▶ [Your assignment]: An unaltered copy of every line below is the expected output.

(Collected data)
________________________________________
Lemma normalize_names domain ls :
  names domain ls → normalize_domain domain = ToLower (full_name ls).
Proof.
  intros (Hd & Hf & Hne & Hls & d & Hs & Heq). unfold normalize_domain.
  rewrite !ToLower_ascii by done. rewrite Heq, HasSuffix_dot. destruct Hs as [->| ->].
  - rewrite bool_decide_eq_false_2.
    + unfold full_name. by rewrite strings_ToLower_app.
    + rewrite last_dot_ToLower. by apply Join_no_dot.
  - rewrite bool_decide_eq_true_2; [done|]. rewrite last_dot_ToLower. apply full_name_dot.
Qed.
End lookup.

(** * Addresses *)

(** An address as its four numbers, and its usual text. *)
Definition dotted (o : Z * Z * Z * Z) : string :=
  let '(a, b, c, d) := o in strings_Join (FormatUint <$> [a; b; c; d]) ".".
Definition octets (o : Z * Z * Z * Z) : bytes :=
  let '(a, b, c, d) := o in byte_of <$> [a; b; c; d].
Definition address_ok (o : Z * Z * Z * Z) : Prop :=
  let '(a, b, c, d) := o in Forall (λ x, 0 ≤ x < 256)%Z [a; b; c; d].

(** A number of a field, followed by a dot or by the end. *)
Lemma parseIPv4_field n fields x s :
  (0 ≤ n < 256)%Z →
  parseIPv4Fields true 0 0 fields (chars (FormatUint n) ++ "."%char :: x :: s)
  = (if (length fields =? 3)%nat then None else parseIPv4Fields true 0 0 (fields ++ [n]) (x :: s))
  ∧ parseIPv4Fields true 0 0 fields (chars (FormatUint n))
    = if (length fields <? 3)%nat then None else Some (fields ++ [n]).
Proof.
  intros Hn. rewrite <- (Z2Nat.id n) by lia. assert (Z.to_nat n < 256) as Hlt by lia.
  generalize dependent (Z.to_nat n). clear n Hn.
  assert (Forall (λ k : nat, ∀ fields x s,
    parseIPv4Fields true 0 0 fields (chars (FormatUint (Z.of_nat k)) ++ "."%char :: x :: s)
    = (if (length fields =? 3)%nat then None
       else parseIPv4Fields true 0 0 (fields ++ [Z.of_nat k]) (x :: s))
    ∧ parseIPv4Fields true 0 0 fields (chars (FormatUint (Z.of_nat k)))
      = if (length fields <? 3)%nat then None else Some (fields ++ [Z.of_nat k])) (seq 0 256))
    as H.
  { unfold seq. repeat (apply Forall_cons_2; [intros; split; reflexivity|]). by apply Forall_nil_2. }
  intros k Hk. rewrite Forall_forall in H. apply H, elem_of_seq. lia.
Qed.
________________________________________
▶ [Task result]:
Lemma normalize_names domain ls :
  names domain ls → normalize_domain domain = ToLower (full_name ls).
Proof.
  intros (Hd & Hf & Hne & Hls & d & Hs & Heq). unfold normalize_domain.
  rewrite !ToLower_ascii by done. rewrite Heq, HasSuffix_dot. destruct Hs as [->| ->].
  - rewrite bool_decide_eq_false_2.
    + unfold full_name. by rewrite strings_ToLower_app.
    + rewrite last_dot_ToLower. by apply Join_no_dot.
  - rewrite bool_decide_eq_true_2; [done|]. rewrite last_dot_ToLower. apply full_name_dot.
Qed.
End lookup.

(** * Addresses *)

(** An address as its four numbers, and its usual text. *)
Definition dotted (o : Z * Z * Z * Z) : string :=
  let '(a, b, c, d) := o in strings_Join (FormatUint <$> [a; b; c; d]) ".".
Definition octets (o : Z * Z * Z * Z) : bytes :=
  let '(a, b, c, d) := o in byte_of <$> [a; b; c; d].
Definition address_ok (o : Z * Z * Z * Z) : Prop :=
  let '(a, b, c, d) := o in Forall (λ x, 0 ≤ x < 256)%Z [a; b; c; d].

(** A number of a field, followed by a dot or by the end. *)
Lemma parseIPv4_field n fields x s :
  (0 ≤ n < 256)%Z →
  parseIPv4Fields true 0 0 fields (chars (FormatUint n) ++ "."%char :: x :: s)
  = (if (length fields =? 3)%nat then None else parseIPv4Fields true 0 0 (fields ++ [n]) (x :: s))
  ∧ parseIPv4Fields true 0 0 fields (chars (FormatUint n))
    = if (length fields <? 3)%nat then None else Some (fields ++ [n]).
Proof.
  intros Hn. rewrite <- (Z2Nat.id n) by lia. assert (Z.to_nat n < 256) as Hlt by lia.
  generalize dependent (Z.to_nat n). clear n Hn.
  assert (Forall (λ k : nat, ∀ fields x s,
    parseIPv4Fields true 0 0 fields (chars (FormatUint (Z.of_nat k)) ++ "."%char :: x :: s)
    = (if (length fields =? 3)%nat then None
       else parseIPv4Fields true 0 0 (fields ++ [Z.of_nat k]) (x :: s))
    ∧ parseIPv4Fields true 0 0 fields (chars (FormatUint (Z.of_nat k)))
      = if (length fields <? 3)%nat then None else Some (fields ++ [Z.of_nat k])) (seq 0 256))
    as H.
  { unfold seq. repeat (apply Forall_cons_2; [intros; split; reflexivity|]). by apply Forall_nil_2. }
  intros k Hk. rewrite Forall_forall in H. apply H, elem_of_seq. lia.
Qed.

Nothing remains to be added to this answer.